Summary: [R] read.table on Mac OS X, CARBON vs. DARWIN
David R. Bickel
dbickel at mail.mcg.edu
Sat Feb 23 01:02:36 CET 2002
Adding that line didn't work for me. I get the same problem as before
(version 1.4.0):
'temp' is a two-line text file with three tab-delimited columns.
UNDER DARWIN:
> read.table('temp')
V1 V2 V3
1 AFFX-BioB-5_at -214 -139
2 AFFX-BioB-M_at -49 -11
> read.table('temp',as.is=TRUE)
stack imbalance in internal type.convert, 26 then 25stack imbalance in
Internal, 25 then 24
stack imbalance in if, 19 then 18
stack imbalance in <-, 17 then 16
stack imbalance in {, 15 then 14
stack imbalance in for, 8 then 7
stack imbalance in {, 6 then 5
V1 V2 V3
1 AFFX-BioB-5_at -214 -139
2 AFFX-BioB-M_at -49 -11
Error: unprotect(): stack imbalance
UNDER CARBON:
> read.table('temp')
V1 V2 V3
1 AFFX-BioB-5_at -214 -139
2 AFFX-BioB-M_at -49 -11
> read.table('temp',as.is=TRUE)
V1 V2 V3
1 AFFX-BioB-5_at -214 -139
2 AFFX-BioB-M_at -49 -11
On Friday, February 22, 2002, at 09:00 X, Meinhard Ploner wrote:
> Thanks a lot, James!!
> The problem is fixed. On the version 1.4.0 Mac/darwin (the latest
> available version for this system) the function read.table (which is
> called from read.delim etc., too) has the bug you explained.
>
> Inserting the row
> nlines <- nlines+1
> after
> lines <- c(lines, line)
> removes this bug.
> M.
>
>
> On Friday, February 22, 2002, at 02:33 PM, james.holtman at convergys.com
> wrote:
>
>>
>> If you can not the the latest 1.4.1, here is a patch (adds one line to
>> read.table) that will fix it on your current system.
>>
>>> The 'read.table' function appears to be up to 10X slower in R 1.4.0
>>> than
>> R
>>> 1.3.1 for some of the data sets I read in.

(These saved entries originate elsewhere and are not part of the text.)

(** [defer f()]: [f] runs whatever the outcome of the rest; a panic of [f] replaces it. *)
Definition deferred {S A} (f : ST S unit) (m : ST S A) : ST S A := fun s =>
  match m s with
  | (OutOfFuel, s) => (OutOfFuel, s)
  | (r, s) =>
      match f s with
      | (Ret _, s) => (r, s)
      | (Throw e, s) => (Throw e, s)
      | (Panic, s) => (Panic, s)
      | (OutOfFuel, s) => (OutOfFuel, s)
      end
  end.

Lemma st_bind_ret {S A B} (m : ST S A) (f : A -> ST S B) s a s' :
  m s = (Ret a, s') -> (m ≫= f) s = f a s'.
Proof. intros H. unfold mbind, st_bind. by rewrite H. Qed.

Lemma st_bind_throw {S A B} (m : ST S A) (f : A -> ST S B) s e s' :
  m s = (Throw e, s') -> (m ≫= f) s = (Throw e, s').
Proof. intros H. unfold mbind, st_bind. by rewrite H. Qed.

Lemma wrapST_ret {S A} msg (m : ST S A) s a s' :
  m s = (Ret a, s') -> wrapST msg m s = (Ret a, s').
Proof. intros H. unfold wrapST. by rewrite H. Qed.

Lemma st_completed_bind {S A B} (m : ST S A) (f : A -> ST S B) s :
  completed (fst (m s)) ->
  (forall a s', m s = (Ret a, s') -> completed (fst (f a s'))) ->
  completed (fst ((m ≫= f) s)).
Proof.
  intros Hm Hf. unfold mbind, st_bind. destruct (m s) as [[a|e| |] s']; simpl in *; try done.
  by apply Hf.
Qed.

Lemma wrapST_completed {S A} msg (m : ST S A) s :
  completed (fst (m s)) -> completed (fst (wrapST msg m s)).
Proof. unfold wrapST. destruct (m s) as [r s']. apply completed_wrap. Qed.

(** ** Tactics *)

(** Split on the scrutinee of a match or a conditional of the goal or of a
    hypothesis, keeping its equation. *)
Ltac case_goal :=
  match goal with
  | |- context [match ?x with _ => _ end] => let E := fresh "E" in destruct x eqn:E
  end.
Ltac case_hyp H :=
  match type of H with
  | context [match ?x with _ => _ end] => let E := fresh "E" in destruct x eqn:E
  end.

(** Turn the boolean tests of the context into propositions. *)
Ltac bool_facts :=
  repeat match goal with
  | H : (_ && _) = true |- _ => apply andb_true_iff in H as [? ?]
  | H : (_ || _) = false |- _ => apply orb_false_iff in H as [? ?]
  | H : negb _ = true |- _ => apply negb_true_iff in H
  | H : negb _ = false |- _ => apply negb_false_iff in H
  | H : (_ <? _) = true |- _ => apply Z.ltb_lt in H
  | H : (_ <? _) = false |- _ => apply Z.ltb_ge in H
  | H : (_ <=? _) = true |- _ => apply Z.leb_le in H
  | H : (_ <=? _) = false |- _ => apply Z.leb_gt in H
  | H : (_ =? _) = true |- _ => apply Z.eqb_eq in H
  | H : (_ =? _) = false |- _ => apply Z.eqb_neq in H
  | H : (_ <? _)%nat = true |- _ => apply Nat.ltb_lt in H
  | H : (_ <? _)%nat = false |- _ => apply Nat.ltb_ge in H
  | H : (_ <=? _)%nat = true |- _ => apply Nat.leb_le in H
  | H : (_ <=? _)%nat = false |- _ => apply Nat.leb_gt in H
  | H : (_ =? _)%nat = true |- _ => apply Nat.eqb_eq in H
  | H : (_ =? _)%nat = false |- _ => apply Nat.eqb_neq in H
  | H : bool_decide _ = true |- _ => apply bool_decide_eq_true in H
  | H : bool_decide _ = false |- _ => apply bool_decide_eq_false in H
  end.

(** Decompose the successful run of a chain of calls. *)
Ltac inv_ret :=
  repeat first
    [ progress autorewrite with outcome in *
    | match goal with
      | H : exists _, _ |- _ => destruct H as [? H]
      | H : _ /\ _ |- _ => destruct H as [? H]
      | H : Ret _ = Ret _ |- _ => injection H as H; subst
      | H : Throw _ = Ret _ |- _ => discriminate H
      | H : Panic = Ret _ |- _ => discriminate H
      | H : OutOfFuel = Ret _ |- _ => discriminate H
      end ].

(** Prove a closed decidable proposition by evaluating its decision. *)
Ltac by_decision := refine (bool_decide_unpack _ _); vm_compute; exact I.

I was comparing the source
>> code
>>> for the 2 versions and see that it was rewritten in R 1.4.0.
>>>
>>> I think I found out what part of the problem might be. I was
>>> comparing
>>> R1.3.1 and R1.4.0 code and it appears that a statement is missing in
>>> some
>>> of the code for R 1.4. This is the section of code at the beginning
>>> of
>>> read.table. The loop starting with 'while (nlines < 5)' will read in
>>> the
>>> entire file, because there is no increment of 'nlines' in the loop. I
>>> traced through the code and this is what was happening. It then
>>> does a
>>> 'pushBack' of the entire file. In tracing through the code, this is
>> where
>>> is appears to be taking the time. With the change noted below, the
>>> speed
>>> was similar to R 1.3.1 and the results were the same.
>>>
>>> Here is the current code with what I think is the additional statement
>>> needed:
>>>
>>> =================part of read.table========
>>>
>>> nlines <- 0
>>> lines <- NULL
>>> while (nlines < 5) {
>>> line <- readLines(file, 1, ok = TRUE)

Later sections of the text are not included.